→ **DATA**
[Start of Attachment]
(* ===== verification/StoreWp.v ===== *)
(** * StoreWp: rules for programs over the personal tables

    The services of blobs, profiles and documents read a table, seal a record
    and write it.  Here are the statements they share ([reads], [encrypt]) and the
    rules of [wp] for them, whatever the database does. *)
From S2P Require Import Prelude GoStd Bytes Cache Crypto NetIP Aes Model TokenStore PersonalStore Effects Random.
From stdpp Require Import list.
Open Scope string_scope.
Open Scope Z_scope.
Open Scope prog_scope.

(** A statement that only reads the personal tables. *)
Definition reads {B} (f : PersonalDB → B) : stmt (res repoErr B) := SPersonal (λ _ _ d, (Ok (f d), d)).
(** One that always has its effect and reports something. *)
Definition writes {B} (f : PersonalDB → B * PersonalDB) : stmt (res repoErr B) :=
  SPersonal (λ _ _ d, let '(b, d') := f d in (Ok b, d')).

(** [vaultcrypto.Encrypt] with the nonce it draws. *)
Definition encrypt `{AEAD} (plaintext key aad : string) : prog (option string) :=
  n <- RandomBytes nonceSize ;;
  Ret (Encrypt plaintext key aad (match n with Ok n => Some n | Err _ => None end)).

Section rules.
Context {C : Type} `{CacheOps C} `{Primitives} `{AEAD}.
#[local] Notation "'W'" := (World C).
Implicit Types w : W.

(** The clock moved, and entropy was drawn. *)
Definition idle w w' : Prop := same_stores w w' ∧ personal w' = personal w.
Lemma idle_refl w : idle w w.
Proof. split; auto with vault. Qed.
Lemma idle_trans w1 w2 w3 : idle w1 w2 → idle w2 w3 → idle w1 w3.
Proof. intros [? E] [? E']. split; [by eapply same_trans|by rewrite E', E]. Qed.
Lemma idle_tick c w : idle w (tick c w).
Proof. split; auto with vault. Qed.
Lemma idle_personal w w' : idle w w' → personal w' = personal w.
Proof. by intros [_ ?]. Qed.

Lemma wp_always P {A} (p : prog A) (Q : A → W → Prop) w : (∀ a w', Q a w') → wp P p Q w.
Proof. intros HQ. revert w. induction p as [a|B s k IH]; intros w; cbn; auto. Qed.
Lemma wp_time P {B} (k : Z → prog B) Q w :
  (∀ w1, idle w w1 → wp P (k (clock w1)) Q w1) → wp P (bind (call SNow) k) Q w.
Proof. intros Hk c _. apply Hk, idle_tick. Qed.

(** Every statement on the personal tables: it happens, it fails before, or it
    happens and is reported as a failure. *)
Lemma wp_personal P {A B} (q : Z → DB → PersonalDB → res repoErr A * PersonalDB) (k : res repoErr A → prog B) Q w :
  (∀ w1, idle w w1 →
     wp P (k (q (clock w1) (db w1) (personal w1)).1) Q (set_personal (q (clock w1) (db w1) (personal w1)).2 w1) ∧
     wp P (k (Err ErrDB)) Q w1 ∧
     wp P (k (Err ErrDB)) Q (set_personal (q (clock w1) (db w1) (personal w1)).2 w1)) →
  wp P (bind (call (SPersonal q)) k) Q w.
Proof.
  intros Hk c _. destruct (Hk _ (idle_tick c w)) as (Ha & Hb & Hc). cbn.
  destruct (q _ _ _) as [r p]. by destruct (c_db c).
Qed.
Lemma wp_reads P {A B} (f : PersonalDB → A) (k : res repoErr A → prog B) Q w :
  (∀ w1, idle w w1 → wp P (k (Ok (f (personal w)))) Q w1 ∧ wp P (k (Err ErrDB)) Q w1) →
  wp P (bind (call (reads f)) k) Q w.
Proof.
  intros Hk c _. destruct (Hk _ (idle_tick c w)) as [Ha Hb]. cbn.
  by destruct (c_db c).
Qed.
(** The same when the database answers. *)
Lemma wp_personal_ok (P : choice → Prop) {A B} (q : Z → DB → PersonalDB → res repoErr A * PersonalDB) (k : res repoErr A → prog B) Q w :
  (∀ c, P c → c_db c = NoFault) →
  (∀ w1, idle w w1 →
     wp P (k (q (clock w1) (db w1) (personal w1)).1) Q (set_personal (q (clock w1) (db w1) (personal w1)).2 w1)) →
  wp P (bind (call (SPersonal q)) k) Q w.
Proof.
  intros HP Hk c Hc. specialize (Hk _ (idle_tick c w)). cbn. rewrite (HP c Hc).
  by destruct (q _ _ _) as [r p].
Qed.

Lemma wp_encrypt P {B} pt key aad (k : option string → prog B) Q w :
  (∀ w1 n, idle w w1 → String.length n = nonceSize → wp P (k (Encrypt pt key aad (Some n))) Q w1) →
  (∀ w1, idle w w1 → wp P (k None) Q w1) →
  wp P (bind (encrypt pt key aad) k) Q w.
Proof.
  intros Hs Hn. unfold encrypt. rewrite !wp_bind. apply RandomBytes_wp. intros [n|e] w1 Hw Hp Hr; cbn; rewrite ?Hr.
  - by apply Hs.
  - unfold Encrypt. destruct (negb _); by apply Hn.
Qed.

(** A program none of whose statements writes a personal table. *)
Fixpoint untouched {A} (p : prog A) : Prop :=
  match p with
  | Ret _ => True
  | Do st k => (∀ c w, personal (perform c st w).2 = personal w) ∧ ∀ b, untouched (k b)
  end.
Lemma untouched_bind {A B} (p : prog A) (f : A → prog B) : untouched p → (∀ a, untouched (f a)) → untouched (bind p f).
Proof. intros Hp Hf. induction p as [a|X st k IH]; cbn in *; [done|]. destruct Hp. split; auto. Qed.
Lemma untouched_wp P {A} (p : prog A) w : untouched p → wp P p (λ _ w', personal w' = personal w) w.
Proof.
  revert w. induction p as [a|X st k IH]; intros w; cbn; [done|]. intros [Hs Hk] c _. eapply wp_mono; [|by apply IH].
  intros a w' ->. apply Hs.
Qed.
Lemma untouched_reads {A B} (f : PersonalDB → B) (k : res repoErr B → prog A) : (∀ r, untouched (k r)) → untouched (bind (call (reads f)) k).
Proof. intros Hk. split; [|done]. intros c w. cbn. by destruct (c_db c). Qed.
End rules.
#[export] Hint Resolve idle_refl idle_tick : vault.

(** ** A schedule
    [drive] lets the threads it names perform one statement each: one run of
    [pool_step] without new requests. *)
Section drive.
Context {C : Type} `{CacheOps C} `{Primitives}.
Fixpoint drive {A} (sched : list nat) (o : nat → choice) (ps : list (prog A)) (w : World C) : list (prog A) * World C :=
  match sched with
  | [] => (ps, w)
  | i :: sched' =>
      match ps !! i with
      | None => drive sched' (λ n, o (S n)) ps w
      | Some p => let '(p', w') := thread_step p (o 0%nat) w in drive sched' (λ n, o (S n)) (<[i := p']> ps) w'
      end
  end.
End drive.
[End of Attachment]
→ **PROBLEM STATEMENT**
Check each line of the records for the word "unfold", and show the lines that contain it.

→ **SOLUTION**
  intros Hs Hn. unfold encrypt. rewrite !wp_bind. apply RandomBytes_wp. intros [n|e] w1 Hw Hp Hr; cbn; rewrite ?Hr.
  - unfold Encrypt. destruct (negb _); by apply Hn.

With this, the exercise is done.